Working through the records below, count the lines that include "Hsaid". The reply is that number alone.

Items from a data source
───

Lemma tracks_tombless t w c k s : tracks t w c -> tombs t = 0 -> said w k = Some s \/ said c k = Some s -> fst s = false.
Proof.
  intros [(g & [Hb _ H1 H2] & g0 & [_ Hs] & _ & Hc1 & Hc2) _] Hn Hsaid.
  assert (exists ch, tombless ch /\ s = below SEE_ALL ch) as (ch & Hch & ->); [|by apply below_tombless]. destruct Hsaid as [Hw|Hc].
  - destruct (decide (k ∈ map fst g)) as [(id & Hid)%list_elem_of_lookup|Hno]; [|rewrite H2 in Hw; done]. rewrite list_lookup_fmap in Hid.
    destruct (g !! id) as [[k' ch]|] eqn:E; [|done]. injection Hid as ->. assert (get_at g (Z.of_nat id) = Some (k, ch)) as Hg by (by rewrite get_at_lookup).
    exists ch. rewrite (H1 _ _ _ Hg) in Hw. injection Hw as <-. split; [|done]. destruct (b_entry _ _ Hb _ _ _ Hg) as (e & _ & _ & _ & _ & _ & _ & _ & _ & Ht). auto.
  - destruct (decide (k ∈ map fst g0)) as [(id & Hid)%list_elem_of_lookup|Hno]; [|rewrite Hc2 in Hc; done]. rewrite list_lookup_fmap in Hid.
    destruct (g0 !! id) as [[k' ch]|] eqn:E; [|done]. injection Hid as ->. assert (get_at g0 (Z.of_nat id) = Some (k, ch)) as Hg by (by rewrite get_at_lookup).
    exists ch. rewrite (Hc1 _ _ _ Hg) in Hc. injection Hc as <-. split; [|done]. destruct (Hs _ _ _ Hg) as (more & Hm & _).
    destruct (b_entry _ _ Hb _ _ _ Hm) as (e & _ & _ & _ & _ & _ & _ & _ & _ & Ht). by specialize (Ht Hn) as [_ ?]%Forall_app.
Qed.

───

- _Exercise solution_
2